Start of Records provided
(** ** Example: one client that guesses as fast as it may *)
Module LoginExample.
Definition minutes (n : Z) : Z := GoTime.ofUnix (n * 60).
Definition guess (t : Z) : list login_call := [Allowed "10.0.0.1" t; Recorded "10.0.0.1" t false].

(** Seven guesses in the last minute of a window, eight in the next. *)
Definition past : list login_call := [Allowed "10.0.0.1" (minutes 0); Allowed "10.0.0.2" (minutes 9)].
Definition burst : list login_call :=
  mjoin (replicate 7 (guess (minutes 10))) ++ [Allowed "10.0.0.2" (minutes 11)] ++ mjoin (replicate 8 (guess (minutes 11))) ++ [Allowed "10.0.0.1" (minutes 11)].

Lemma burst_guessing : guessing "10.0.0.1" (limiter_after past) false burst.
Proof.
  unfold burst, guess. cbn [mjoin list_join replicate app].
  repeat first [apply guessing_done | apply guessing_other; [vm_compute; discriminate|] | apply guessing_ask
               | match goal with |- guessing _ _ ?b (Recorded _ _ _ :: _) => assert (b = true) as -> by (vm_compute; reflexivity) end; apply guessing_fail].
Qed.

Lemma throttled_witness : guesses "10.0.0.1" burst = 15%nat ∧ (guesses "10.0.0.1" burst ≤ 15)%nat.
Proof.
  split; [reflexivity|].
  apply (sequential_guessing_is_throttled "10.0.0.1" past (minutes 10) (minutes 11) burst).
  - vm_compute. discriminate.
  - vm_compute. reflexivity.
  - exact burst_guessing.
  - unfold burst. cbn. repeat (apply in_order_cons; [vm_compute; discriminate|]). apply in_order_nil.
  - intros c Hc. assert (Forall (λ c, call_time c ≤ minutes 11) burst) as Hall by (apply (bool_decide_unpack _); vm_compute; exact I).
    rewrite Forall_forall in Hall. by apply Hall.
Defined.

Lemma concurrent_witness :
  answers new_limiter (replicate 1000 (Allowed "10.0.0.1" (minutes 0)) ++ replicate 1000 (Recorded "10.0.0.1" (minutes 0) false)) = replicate 1000 true.
Proof. apply (concurrent_guesses_are_not_limited "10.0.0.1" (minutes 0) 1000). vm_compute. discriminate. Defined.

Lemma reveals_witness :
  (handleAuthLogin (minutes 1) (minutes 1) "secret" "10.0.0.1" None false (limiter_after (mjoin (replicate 8 (guess (minutes 0)))))).2 = StatusUnauthorized.
Proof.
  apply (proj2 (malformed_body_reveals_the_lockout (minutes 1) (minutes 1) "secret" "10.0.0.1" "guess" false _ ltac:(discriminate) ltac:(discriminate))).
  vm_compute. reflexivity.
Defined.
End LoginExample.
End of Records provided
> _What to produce_: Restate each record word for word.

> _Task response_:
(** ** Example: one client that guesses as fast as it may *)
Module LoginExample.
Definition minutes (n : Z) : Z := GoTime.ofUnix (n * 60).
Definition guess (t : Z) : list login_call := [Allowed "10.0.0.1" t; Recorded "10.0.0.1" t false].

(** Seven guesses in the last minute of a window, eight in the next. *)
Definition past : list login_call := [Allowed "10.0.0.1" (minutes 0); Allowed "10.0.0.2" (minutes 9)].
Definition burst : list login_call :=
  mjoin (replicate 7 (guess (minutes 10))) ++ [Allowed "10.0.0.2" (minutes 11)] ++ mjoin (replicate 8 (guess (minutes 11))) ++ [Allowed "10.0.0.1" (minutes 11)].

Lemma burst_guessing : guessing "10.0.0.1" (limiter_after past) false burst.
Proof.
  unfold burst, guess. cbn [mjoin list_join replicate app].
  repeat first [apply guessing_done | apply guessing_other; [vm_compute; discriminate|] | apply guessing_ask
               | match goal with |- guessing _ _ ?b (Recorded _ _ _ :: _) => assert (b = true) as -> by (vm_compute; reflexivity) end; apply guessing_fail].
Qed.

Lemma throttled_witness : guesses "10.0.0.1" burst = 15%nat ∧ (guesses "10.0.0.1" burst ≤ 15)%nat.
Proof.
  split; [reflexivity|].
  apply (sequential_guessing_is_throttled "10.0.0.1" past (minutes 10) (minutes 11) burst).
  - vm_compute. discriminate.
  - vm_compute. reflexivity.
  - exact burst_guessing.
  - unfold burst. cbn. repeat (apply in_order_cons; [vm_compute; discriminate|]). apply in_order_nil.
  - intros c Hc. assert (Forall (λ c, call_time c ≤ minutes 11) burst) as Hall by (apply (bool_decide_unpack _); vm_compute; exact I).
    rewrite Forall_forall in Hall. by apply Hall.
Defined.

Lemma concurrent_witness :
  answers new_limiter (replicate 1000 (Allowed "10.0.0.1" (minutes 0)) ++ replicate 1000 (Recorded "10.0.0.1" (minutes 0) false)) = replicate 1000 true.
Proof. apply (concurrent_guesses_are_not_limited "10.0.0.1" (minutes 0) 1000). vm_compute. discriminate. Defined.

Lemma reveals_witness :
  (handleAuthLogin (minutes 1) (minutes 1) "secret" "10.0.0.1" None false (limiter_after (mjoin (replicate 8 (guess (minutes 0)))))).2 = StatusUnauthorized.
Proof.
  apply (proj2 (malformed_body_reveals_the_lockout (minutes 1) (minutes 1) "secret" "10.0.0.1" "guess" false _ ltac:(discriminate) ltac:(discriminate))).
  vm_compute. reflexivity.
Defined.
End LoginExample.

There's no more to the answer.